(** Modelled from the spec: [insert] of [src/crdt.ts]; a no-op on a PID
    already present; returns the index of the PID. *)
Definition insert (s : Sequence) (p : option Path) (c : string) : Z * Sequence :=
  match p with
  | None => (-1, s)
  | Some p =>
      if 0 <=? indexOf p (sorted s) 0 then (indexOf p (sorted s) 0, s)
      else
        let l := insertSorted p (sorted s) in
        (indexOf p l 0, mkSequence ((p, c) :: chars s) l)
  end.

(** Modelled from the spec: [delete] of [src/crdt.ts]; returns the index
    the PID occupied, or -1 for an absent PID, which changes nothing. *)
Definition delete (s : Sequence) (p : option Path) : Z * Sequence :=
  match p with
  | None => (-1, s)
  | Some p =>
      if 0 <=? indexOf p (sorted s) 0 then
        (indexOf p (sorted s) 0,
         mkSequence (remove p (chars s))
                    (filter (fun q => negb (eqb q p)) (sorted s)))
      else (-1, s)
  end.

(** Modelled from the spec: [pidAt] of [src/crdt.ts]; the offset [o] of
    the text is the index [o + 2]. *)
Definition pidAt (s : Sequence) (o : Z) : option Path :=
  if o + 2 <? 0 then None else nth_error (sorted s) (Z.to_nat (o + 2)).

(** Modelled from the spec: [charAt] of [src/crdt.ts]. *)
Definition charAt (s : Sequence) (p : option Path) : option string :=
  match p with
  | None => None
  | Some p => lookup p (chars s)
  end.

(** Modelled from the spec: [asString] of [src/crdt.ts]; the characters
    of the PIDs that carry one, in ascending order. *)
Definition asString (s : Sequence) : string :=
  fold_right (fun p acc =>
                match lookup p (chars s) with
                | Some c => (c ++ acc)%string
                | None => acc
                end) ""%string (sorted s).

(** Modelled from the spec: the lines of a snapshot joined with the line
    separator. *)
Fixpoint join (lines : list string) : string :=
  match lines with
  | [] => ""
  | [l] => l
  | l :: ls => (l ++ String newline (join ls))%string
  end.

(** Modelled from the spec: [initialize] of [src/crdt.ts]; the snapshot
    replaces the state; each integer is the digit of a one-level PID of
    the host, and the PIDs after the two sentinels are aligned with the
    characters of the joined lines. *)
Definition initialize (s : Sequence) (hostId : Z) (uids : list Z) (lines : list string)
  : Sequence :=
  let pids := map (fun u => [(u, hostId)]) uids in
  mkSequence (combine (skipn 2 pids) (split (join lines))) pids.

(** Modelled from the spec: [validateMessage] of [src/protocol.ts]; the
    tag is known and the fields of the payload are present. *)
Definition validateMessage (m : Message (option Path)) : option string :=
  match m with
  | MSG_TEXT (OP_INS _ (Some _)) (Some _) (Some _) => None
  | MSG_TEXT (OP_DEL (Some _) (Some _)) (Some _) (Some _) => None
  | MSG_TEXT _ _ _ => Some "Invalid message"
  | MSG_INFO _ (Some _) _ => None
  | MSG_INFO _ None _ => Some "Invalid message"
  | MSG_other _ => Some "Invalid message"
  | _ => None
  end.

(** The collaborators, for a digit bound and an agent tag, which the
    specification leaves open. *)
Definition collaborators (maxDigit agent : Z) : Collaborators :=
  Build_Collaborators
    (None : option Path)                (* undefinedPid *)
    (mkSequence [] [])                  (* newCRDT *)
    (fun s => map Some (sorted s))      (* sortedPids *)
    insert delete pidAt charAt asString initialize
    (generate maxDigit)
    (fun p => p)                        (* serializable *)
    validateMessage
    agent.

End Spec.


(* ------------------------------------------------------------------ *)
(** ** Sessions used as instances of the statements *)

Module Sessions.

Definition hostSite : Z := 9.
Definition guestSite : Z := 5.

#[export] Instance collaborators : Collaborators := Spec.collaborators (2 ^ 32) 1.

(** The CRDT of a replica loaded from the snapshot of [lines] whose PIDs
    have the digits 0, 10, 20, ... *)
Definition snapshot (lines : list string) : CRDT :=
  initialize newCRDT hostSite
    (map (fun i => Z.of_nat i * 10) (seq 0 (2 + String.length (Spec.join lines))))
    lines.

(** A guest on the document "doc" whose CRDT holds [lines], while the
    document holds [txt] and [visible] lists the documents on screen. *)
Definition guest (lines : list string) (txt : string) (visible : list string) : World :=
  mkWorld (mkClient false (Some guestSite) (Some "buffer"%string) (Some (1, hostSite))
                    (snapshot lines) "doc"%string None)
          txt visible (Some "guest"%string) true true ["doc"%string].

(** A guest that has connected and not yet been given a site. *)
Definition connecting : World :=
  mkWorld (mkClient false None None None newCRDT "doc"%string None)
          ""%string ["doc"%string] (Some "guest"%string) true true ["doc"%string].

...

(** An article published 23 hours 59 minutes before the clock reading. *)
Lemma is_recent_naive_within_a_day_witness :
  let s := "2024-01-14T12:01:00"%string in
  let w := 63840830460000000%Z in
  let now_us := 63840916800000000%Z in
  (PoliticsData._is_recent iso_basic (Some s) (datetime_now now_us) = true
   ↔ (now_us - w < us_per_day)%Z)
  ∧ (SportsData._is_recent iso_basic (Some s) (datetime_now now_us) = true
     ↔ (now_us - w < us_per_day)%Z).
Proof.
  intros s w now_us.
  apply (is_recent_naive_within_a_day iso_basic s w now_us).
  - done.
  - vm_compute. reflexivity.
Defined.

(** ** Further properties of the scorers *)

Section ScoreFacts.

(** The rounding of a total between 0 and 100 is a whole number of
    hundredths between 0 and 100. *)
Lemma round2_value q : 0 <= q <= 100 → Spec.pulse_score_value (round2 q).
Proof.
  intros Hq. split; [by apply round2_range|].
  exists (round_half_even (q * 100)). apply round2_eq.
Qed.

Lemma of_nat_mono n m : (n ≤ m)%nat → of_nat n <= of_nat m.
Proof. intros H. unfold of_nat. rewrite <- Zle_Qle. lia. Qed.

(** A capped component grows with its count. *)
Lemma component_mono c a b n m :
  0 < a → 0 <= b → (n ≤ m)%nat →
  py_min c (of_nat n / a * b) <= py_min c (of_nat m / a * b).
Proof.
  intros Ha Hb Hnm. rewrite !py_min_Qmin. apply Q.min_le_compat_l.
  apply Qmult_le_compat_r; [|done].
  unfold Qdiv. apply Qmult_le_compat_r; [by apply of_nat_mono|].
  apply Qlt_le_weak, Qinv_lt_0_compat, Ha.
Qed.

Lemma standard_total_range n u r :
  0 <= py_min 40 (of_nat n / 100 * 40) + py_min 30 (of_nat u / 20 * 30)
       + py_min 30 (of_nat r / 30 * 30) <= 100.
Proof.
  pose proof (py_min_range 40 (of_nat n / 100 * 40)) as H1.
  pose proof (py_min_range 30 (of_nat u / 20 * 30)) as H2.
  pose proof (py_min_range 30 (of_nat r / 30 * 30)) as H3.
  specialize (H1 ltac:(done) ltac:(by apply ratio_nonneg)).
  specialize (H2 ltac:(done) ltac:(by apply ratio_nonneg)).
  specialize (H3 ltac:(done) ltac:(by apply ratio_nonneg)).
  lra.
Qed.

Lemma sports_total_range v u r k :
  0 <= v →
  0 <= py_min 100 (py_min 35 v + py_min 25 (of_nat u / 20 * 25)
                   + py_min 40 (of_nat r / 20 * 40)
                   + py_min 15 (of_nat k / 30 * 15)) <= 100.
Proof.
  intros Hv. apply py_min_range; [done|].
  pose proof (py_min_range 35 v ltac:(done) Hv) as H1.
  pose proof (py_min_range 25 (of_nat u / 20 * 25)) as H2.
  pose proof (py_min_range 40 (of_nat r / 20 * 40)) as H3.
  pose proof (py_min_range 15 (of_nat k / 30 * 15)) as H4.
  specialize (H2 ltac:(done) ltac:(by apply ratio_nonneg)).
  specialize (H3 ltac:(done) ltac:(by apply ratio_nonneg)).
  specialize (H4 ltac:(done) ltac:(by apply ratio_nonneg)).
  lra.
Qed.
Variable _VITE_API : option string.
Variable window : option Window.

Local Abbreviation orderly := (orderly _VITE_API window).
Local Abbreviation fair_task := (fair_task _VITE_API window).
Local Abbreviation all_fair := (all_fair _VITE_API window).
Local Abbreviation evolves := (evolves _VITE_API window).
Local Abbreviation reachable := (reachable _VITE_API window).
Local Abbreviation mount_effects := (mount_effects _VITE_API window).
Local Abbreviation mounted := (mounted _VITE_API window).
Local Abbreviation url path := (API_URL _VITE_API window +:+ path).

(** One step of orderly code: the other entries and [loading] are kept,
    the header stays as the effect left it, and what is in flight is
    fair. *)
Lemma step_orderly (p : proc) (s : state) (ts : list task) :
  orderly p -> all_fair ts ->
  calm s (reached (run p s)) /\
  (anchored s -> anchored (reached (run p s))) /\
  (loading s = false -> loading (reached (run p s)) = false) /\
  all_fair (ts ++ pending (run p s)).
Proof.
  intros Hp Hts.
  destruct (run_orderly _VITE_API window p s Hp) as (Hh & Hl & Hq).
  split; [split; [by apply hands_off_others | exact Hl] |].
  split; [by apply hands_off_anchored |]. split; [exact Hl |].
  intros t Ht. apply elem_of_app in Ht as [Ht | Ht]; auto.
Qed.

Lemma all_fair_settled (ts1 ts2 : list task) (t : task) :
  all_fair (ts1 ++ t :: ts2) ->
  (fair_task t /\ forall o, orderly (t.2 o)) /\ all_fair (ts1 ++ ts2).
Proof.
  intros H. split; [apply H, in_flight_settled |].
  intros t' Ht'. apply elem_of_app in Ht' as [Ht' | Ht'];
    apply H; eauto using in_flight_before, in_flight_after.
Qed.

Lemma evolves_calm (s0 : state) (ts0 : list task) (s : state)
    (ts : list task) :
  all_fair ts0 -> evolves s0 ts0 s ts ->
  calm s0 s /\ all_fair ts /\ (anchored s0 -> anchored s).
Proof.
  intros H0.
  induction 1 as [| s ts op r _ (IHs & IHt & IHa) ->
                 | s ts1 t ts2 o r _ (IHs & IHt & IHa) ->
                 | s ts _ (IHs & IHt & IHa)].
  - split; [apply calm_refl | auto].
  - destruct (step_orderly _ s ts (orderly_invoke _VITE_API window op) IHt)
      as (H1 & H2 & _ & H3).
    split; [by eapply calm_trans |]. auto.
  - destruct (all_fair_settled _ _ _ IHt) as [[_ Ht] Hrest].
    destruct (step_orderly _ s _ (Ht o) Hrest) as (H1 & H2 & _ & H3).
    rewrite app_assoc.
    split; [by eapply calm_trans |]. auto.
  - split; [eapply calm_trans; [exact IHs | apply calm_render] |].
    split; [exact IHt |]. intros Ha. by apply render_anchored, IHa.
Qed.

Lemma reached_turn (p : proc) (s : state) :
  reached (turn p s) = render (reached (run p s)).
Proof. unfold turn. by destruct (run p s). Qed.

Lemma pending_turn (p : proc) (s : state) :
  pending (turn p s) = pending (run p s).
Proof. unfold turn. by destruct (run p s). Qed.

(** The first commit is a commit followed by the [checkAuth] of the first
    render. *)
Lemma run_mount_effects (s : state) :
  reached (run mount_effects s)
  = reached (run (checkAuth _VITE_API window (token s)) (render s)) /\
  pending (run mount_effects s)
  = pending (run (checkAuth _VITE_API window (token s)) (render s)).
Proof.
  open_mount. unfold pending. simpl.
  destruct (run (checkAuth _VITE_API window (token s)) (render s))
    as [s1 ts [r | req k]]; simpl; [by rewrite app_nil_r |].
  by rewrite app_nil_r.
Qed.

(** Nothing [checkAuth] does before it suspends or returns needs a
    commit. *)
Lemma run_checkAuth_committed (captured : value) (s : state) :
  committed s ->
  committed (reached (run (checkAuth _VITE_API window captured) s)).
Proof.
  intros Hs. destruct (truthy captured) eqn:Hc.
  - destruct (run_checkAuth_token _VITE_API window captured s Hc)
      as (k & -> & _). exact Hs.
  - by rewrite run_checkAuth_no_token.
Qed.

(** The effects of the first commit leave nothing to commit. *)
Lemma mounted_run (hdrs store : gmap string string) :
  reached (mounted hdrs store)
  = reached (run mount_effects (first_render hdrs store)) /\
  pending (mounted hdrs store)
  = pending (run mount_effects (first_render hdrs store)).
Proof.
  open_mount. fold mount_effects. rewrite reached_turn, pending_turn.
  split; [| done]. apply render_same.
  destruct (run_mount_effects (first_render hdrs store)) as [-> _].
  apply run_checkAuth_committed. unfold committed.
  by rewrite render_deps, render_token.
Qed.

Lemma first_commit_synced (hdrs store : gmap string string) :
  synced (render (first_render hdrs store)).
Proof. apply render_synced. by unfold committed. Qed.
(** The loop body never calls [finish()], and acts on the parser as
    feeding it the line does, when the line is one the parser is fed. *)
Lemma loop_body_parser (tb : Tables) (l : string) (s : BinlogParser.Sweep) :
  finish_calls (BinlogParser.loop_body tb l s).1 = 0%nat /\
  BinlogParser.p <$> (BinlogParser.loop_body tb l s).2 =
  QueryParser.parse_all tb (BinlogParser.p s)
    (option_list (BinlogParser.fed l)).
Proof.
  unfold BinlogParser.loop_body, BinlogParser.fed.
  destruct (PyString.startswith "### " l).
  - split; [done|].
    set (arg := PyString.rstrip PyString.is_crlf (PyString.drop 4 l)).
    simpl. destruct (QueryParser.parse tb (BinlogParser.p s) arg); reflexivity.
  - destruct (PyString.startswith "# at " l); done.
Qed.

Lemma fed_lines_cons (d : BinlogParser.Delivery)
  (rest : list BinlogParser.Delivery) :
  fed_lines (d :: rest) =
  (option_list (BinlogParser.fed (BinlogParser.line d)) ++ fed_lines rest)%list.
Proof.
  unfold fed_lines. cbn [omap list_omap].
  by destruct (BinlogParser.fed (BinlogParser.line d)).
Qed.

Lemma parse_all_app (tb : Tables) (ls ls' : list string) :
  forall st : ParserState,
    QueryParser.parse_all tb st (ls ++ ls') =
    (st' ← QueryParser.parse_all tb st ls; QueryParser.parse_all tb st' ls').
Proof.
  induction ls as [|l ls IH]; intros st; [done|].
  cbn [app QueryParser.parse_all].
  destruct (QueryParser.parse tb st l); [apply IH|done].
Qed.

==

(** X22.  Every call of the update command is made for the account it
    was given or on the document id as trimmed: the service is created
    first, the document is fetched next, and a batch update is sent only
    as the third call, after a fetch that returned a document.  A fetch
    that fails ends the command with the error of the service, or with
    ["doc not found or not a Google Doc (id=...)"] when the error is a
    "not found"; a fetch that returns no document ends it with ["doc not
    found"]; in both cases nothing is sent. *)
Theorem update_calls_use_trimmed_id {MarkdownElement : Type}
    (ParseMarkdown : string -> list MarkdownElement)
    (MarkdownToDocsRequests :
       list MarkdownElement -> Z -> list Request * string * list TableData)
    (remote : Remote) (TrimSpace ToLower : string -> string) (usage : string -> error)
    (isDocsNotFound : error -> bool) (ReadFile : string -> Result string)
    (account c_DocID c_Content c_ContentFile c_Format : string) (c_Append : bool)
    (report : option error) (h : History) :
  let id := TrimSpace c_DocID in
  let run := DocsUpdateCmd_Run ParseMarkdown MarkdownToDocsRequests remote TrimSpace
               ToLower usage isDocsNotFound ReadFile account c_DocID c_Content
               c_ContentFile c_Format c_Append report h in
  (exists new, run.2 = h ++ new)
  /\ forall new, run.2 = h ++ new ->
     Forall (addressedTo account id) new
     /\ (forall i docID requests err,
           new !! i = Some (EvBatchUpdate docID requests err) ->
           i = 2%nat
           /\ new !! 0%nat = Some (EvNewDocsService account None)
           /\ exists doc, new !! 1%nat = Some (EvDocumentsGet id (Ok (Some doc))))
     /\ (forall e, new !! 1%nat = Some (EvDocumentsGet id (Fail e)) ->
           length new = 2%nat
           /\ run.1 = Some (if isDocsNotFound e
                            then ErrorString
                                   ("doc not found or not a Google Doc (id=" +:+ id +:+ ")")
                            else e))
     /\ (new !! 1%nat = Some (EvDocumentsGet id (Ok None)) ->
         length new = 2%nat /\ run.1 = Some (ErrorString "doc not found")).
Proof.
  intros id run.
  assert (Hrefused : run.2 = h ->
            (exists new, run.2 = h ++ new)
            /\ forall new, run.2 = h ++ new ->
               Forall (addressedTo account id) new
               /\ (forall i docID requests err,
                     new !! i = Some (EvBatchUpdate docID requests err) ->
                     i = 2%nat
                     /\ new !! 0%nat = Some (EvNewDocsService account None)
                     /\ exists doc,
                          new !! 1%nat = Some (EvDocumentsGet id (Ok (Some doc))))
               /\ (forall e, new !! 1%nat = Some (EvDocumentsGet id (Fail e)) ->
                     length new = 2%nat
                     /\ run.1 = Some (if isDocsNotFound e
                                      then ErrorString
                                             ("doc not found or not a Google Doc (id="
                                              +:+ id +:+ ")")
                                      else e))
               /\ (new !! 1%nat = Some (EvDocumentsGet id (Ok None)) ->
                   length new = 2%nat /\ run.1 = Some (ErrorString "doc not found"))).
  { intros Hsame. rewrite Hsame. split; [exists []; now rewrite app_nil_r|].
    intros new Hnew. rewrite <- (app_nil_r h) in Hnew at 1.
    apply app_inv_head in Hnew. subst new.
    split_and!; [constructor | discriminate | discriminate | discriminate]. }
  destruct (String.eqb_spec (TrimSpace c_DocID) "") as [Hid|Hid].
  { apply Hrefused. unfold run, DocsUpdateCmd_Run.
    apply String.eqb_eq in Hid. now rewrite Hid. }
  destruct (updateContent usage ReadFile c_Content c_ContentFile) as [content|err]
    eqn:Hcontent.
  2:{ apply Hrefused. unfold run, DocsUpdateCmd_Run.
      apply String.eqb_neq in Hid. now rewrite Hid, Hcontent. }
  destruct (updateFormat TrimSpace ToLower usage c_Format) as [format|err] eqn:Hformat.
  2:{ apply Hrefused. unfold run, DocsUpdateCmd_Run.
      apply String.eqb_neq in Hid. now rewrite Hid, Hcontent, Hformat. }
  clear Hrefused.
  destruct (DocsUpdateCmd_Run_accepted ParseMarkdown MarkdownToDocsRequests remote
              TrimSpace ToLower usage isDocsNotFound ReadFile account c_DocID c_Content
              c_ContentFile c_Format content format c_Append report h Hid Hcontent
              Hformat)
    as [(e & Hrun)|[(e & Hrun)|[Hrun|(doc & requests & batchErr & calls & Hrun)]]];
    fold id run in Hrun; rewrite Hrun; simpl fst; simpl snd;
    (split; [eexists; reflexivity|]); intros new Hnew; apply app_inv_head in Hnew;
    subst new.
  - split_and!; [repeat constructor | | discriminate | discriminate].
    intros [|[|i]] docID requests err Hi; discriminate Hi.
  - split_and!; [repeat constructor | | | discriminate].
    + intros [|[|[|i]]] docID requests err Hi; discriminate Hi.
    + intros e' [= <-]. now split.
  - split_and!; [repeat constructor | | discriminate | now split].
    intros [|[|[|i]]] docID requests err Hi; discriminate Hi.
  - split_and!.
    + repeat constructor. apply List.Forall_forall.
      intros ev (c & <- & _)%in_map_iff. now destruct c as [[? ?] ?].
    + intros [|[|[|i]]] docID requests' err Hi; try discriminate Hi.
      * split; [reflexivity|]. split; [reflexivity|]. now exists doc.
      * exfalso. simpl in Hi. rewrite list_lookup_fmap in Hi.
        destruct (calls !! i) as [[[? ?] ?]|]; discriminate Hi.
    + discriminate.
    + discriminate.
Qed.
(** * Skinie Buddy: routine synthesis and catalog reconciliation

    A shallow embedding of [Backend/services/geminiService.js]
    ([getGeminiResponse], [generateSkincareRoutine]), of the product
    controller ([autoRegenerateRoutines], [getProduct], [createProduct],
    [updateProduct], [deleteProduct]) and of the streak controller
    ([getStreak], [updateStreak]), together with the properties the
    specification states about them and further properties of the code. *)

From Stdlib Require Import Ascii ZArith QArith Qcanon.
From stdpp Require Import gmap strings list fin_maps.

■ Work item
All lines above with the word "visible" need to be reported.

■ Response to the task
    document holds [txt] and [visible] lists the documents on screen. *)
Definition guest (lines : list string) (txt : string) (visible : list string) : World :=
          txt visible (Some "guest"%string) true true ["doc"%string].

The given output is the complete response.